EXERCISE INSTRUCTIONS: Only the lines holding the word "Lemma" are wanted; copy each of them from the listing.

RECORDS SHOWN:
########################################

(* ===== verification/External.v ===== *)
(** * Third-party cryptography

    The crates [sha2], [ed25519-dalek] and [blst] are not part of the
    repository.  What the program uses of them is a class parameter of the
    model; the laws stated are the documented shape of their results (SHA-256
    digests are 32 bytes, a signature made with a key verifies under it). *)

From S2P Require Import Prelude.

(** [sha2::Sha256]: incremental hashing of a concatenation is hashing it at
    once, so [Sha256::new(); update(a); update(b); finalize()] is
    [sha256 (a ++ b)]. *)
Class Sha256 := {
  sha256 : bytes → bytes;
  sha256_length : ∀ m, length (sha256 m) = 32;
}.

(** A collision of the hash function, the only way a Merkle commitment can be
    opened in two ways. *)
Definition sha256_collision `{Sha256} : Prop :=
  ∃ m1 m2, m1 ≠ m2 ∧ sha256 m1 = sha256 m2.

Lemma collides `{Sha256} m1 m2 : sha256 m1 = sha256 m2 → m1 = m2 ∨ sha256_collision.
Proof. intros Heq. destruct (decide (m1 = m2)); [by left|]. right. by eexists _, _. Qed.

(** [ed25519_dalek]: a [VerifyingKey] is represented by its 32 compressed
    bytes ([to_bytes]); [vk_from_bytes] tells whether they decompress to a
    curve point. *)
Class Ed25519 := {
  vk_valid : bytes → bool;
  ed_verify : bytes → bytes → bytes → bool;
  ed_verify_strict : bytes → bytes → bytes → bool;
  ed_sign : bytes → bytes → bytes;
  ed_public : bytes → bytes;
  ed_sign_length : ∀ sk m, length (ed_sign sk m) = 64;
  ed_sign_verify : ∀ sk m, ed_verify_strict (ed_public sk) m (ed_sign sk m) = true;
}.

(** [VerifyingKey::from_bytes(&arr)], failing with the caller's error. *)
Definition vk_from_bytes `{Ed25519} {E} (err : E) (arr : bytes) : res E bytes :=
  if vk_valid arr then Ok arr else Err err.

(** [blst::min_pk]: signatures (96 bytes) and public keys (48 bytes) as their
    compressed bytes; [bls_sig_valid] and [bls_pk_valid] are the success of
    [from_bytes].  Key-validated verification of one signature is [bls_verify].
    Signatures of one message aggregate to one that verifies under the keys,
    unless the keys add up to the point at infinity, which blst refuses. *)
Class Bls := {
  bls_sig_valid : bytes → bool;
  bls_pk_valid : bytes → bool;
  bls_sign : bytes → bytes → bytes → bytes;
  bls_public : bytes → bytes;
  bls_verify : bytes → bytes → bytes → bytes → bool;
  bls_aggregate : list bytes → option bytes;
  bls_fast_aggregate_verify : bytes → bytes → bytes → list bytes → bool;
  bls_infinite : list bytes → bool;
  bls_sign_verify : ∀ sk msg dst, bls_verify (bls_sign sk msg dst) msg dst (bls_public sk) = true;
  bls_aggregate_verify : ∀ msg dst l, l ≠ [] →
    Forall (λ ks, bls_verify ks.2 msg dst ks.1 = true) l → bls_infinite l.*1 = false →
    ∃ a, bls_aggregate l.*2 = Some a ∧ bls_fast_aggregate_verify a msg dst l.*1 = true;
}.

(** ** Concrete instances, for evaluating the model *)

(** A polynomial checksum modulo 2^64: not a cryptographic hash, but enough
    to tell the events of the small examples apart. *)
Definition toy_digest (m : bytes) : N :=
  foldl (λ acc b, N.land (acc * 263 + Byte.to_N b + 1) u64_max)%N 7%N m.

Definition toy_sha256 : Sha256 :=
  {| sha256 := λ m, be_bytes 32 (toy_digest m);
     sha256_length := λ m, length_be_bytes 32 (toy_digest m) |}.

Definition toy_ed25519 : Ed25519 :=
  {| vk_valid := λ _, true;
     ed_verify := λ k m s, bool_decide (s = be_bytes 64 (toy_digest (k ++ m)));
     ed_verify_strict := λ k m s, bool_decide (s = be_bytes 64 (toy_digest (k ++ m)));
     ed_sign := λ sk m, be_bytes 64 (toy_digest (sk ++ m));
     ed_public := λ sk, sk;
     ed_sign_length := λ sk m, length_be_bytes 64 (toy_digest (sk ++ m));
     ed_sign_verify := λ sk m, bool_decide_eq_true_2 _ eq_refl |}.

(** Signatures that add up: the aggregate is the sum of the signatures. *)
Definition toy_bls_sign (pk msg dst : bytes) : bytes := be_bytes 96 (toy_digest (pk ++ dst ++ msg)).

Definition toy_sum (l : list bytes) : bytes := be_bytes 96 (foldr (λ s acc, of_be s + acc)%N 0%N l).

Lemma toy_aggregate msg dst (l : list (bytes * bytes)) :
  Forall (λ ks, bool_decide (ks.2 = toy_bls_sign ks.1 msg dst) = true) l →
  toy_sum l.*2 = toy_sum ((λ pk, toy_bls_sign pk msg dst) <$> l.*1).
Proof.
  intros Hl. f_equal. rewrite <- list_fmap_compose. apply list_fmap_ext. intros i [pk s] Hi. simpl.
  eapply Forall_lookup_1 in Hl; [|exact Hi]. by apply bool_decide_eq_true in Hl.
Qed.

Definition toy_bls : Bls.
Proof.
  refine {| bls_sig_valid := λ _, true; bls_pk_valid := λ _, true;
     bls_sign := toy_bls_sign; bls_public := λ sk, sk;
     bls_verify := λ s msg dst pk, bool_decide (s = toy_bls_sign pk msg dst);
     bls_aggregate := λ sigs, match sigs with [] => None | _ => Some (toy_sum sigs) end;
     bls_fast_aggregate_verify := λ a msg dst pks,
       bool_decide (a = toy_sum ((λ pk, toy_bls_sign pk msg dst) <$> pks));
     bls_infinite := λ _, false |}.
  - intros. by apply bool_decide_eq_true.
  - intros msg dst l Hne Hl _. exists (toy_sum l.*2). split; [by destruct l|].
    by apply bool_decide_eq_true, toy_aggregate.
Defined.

########################################

YOUR RESPONSE:
Lemma collides `{Sha256} m1 m2 : sha256 m1 = sha256 m2 → m1 = m2 ∨ sha256_collision.
Lemma toy_aggregate msg dst (l : list (bytes * bytes)) :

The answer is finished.